*** Opening Supplied information ***
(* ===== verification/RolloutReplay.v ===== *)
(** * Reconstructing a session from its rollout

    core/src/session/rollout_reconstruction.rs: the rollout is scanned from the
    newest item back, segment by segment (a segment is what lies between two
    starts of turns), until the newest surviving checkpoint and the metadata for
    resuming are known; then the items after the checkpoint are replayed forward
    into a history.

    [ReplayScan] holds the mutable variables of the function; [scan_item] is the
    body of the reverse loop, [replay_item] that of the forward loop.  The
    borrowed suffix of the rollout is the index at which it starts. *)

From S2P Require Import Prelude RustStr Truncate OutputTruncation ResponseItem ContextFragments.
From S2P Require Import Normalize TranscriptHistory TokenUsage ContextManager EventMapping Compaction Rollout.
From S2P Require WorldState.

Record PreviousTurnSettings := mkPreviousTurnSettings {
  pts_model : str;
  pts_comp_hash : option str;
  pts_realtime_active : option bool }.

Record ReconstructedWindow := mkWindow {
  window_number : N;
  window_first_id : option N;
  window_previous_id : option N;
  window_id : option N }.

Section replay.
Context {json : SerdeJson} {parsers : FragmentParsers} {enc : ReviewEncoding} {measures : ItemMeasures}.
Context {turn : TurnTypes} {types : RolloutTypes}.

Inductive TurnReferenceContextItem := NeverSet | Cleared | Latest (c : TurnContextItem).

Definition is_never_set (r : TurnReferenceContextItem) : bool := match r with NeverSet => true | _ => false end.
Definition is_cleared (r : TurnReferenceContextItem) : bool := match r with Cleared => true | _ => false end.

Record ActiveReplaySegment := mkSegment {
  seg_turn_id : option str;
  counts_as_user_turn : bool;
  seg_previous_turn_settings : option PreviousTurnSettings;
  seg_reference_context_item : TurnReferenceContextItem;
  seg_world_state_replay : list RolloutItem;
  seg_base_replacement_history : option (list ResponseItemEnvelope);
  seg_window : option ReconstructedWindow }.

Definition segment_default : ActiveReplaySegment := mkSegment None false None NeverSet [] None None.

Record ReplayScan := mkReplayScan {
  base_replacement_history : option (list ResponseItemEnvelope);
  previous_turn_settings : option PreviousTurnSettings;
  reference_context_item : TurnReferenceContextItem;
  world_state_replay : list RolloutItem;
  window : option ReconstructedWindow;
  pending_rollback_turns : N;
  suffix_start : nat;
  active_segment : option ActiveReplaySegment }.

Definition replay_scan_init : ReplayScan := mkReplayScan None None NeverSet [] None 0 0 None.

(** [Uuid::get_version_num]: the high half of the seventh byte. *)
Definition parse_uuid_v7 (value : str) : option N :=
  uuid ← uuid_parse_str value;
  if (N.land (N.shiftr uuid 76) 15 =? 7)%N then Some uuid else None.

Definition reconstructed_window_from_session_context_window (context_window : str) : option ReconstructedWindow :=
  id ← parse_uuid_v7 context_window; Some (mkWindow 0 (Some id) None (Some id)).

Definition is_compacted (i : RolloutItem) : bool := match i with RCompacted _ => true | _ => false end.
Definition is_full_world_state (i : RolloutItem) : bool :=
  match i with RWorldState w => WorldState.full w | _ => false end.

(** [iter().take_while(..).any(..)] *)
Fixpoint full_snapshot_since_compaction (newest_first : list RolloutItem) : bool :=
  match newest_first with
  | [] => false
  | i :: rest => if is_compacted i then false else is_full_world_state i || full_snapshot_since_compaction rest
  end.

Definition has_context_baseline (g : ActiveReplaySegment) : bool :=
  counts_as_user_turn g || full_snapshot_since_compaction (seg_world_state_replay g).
*** Closing Supplied information ***
[Problem]
From the line containing "window : option ReconstructedWindow;" down to the final line of the records above, copy everything exactly and include nothing else.

[Written solution]
  window : option ReconstructedWindow;
  pending_rollback_turns : N;
  suffix_start : nat;
  active_segment : option ActiveReplaySegment }.

Definition replay_scan_init : ReplayScan := mkReplayScan None None NeverSet [] None 0 0 None.

(** [Uuid::get_version_num]: the high half of the seventh byte. *)
Definition parse_uuid_v7 (value : str) : option N :=
  uuid ← uuid_parse_str value;
  if (N.land (N.shiftr uuid 76) 15 =? 7)%N then Some uuid else None.

Definition reconstructed_window_from_session_context_window (context_window : str) : option ReconstructedWindow :=
  id ← parse_uuid_v7 context_window; Some (mkWindow 0 (Some id) None (Some id)).

Definition is_compacted (i : RolloutItem) : bool := match i with RCompacted _ => true | _ => false end.
Definition is_full_world_state (i : RolloutItem) : bool :=
  match i with RWorldState w => WorldState.full w | _ => false end.

(** [iter().take_while(..).any(..)] *)
Fixpoint full_snapshot_since_compaction (newest_first : list RolloutItem) : bool :=
  match newest_first with
  | [] => false
  | i :: rest => if is_compacted i then false else is_full_world_state i || full_snapshot_since_compaction rest
  end.

Definition has_context_baseline (g : ActiveReplaySegment) : bool :=
  counts_as_user_turn g || full_snapshot_since_compaction (seg_world_state_replay g).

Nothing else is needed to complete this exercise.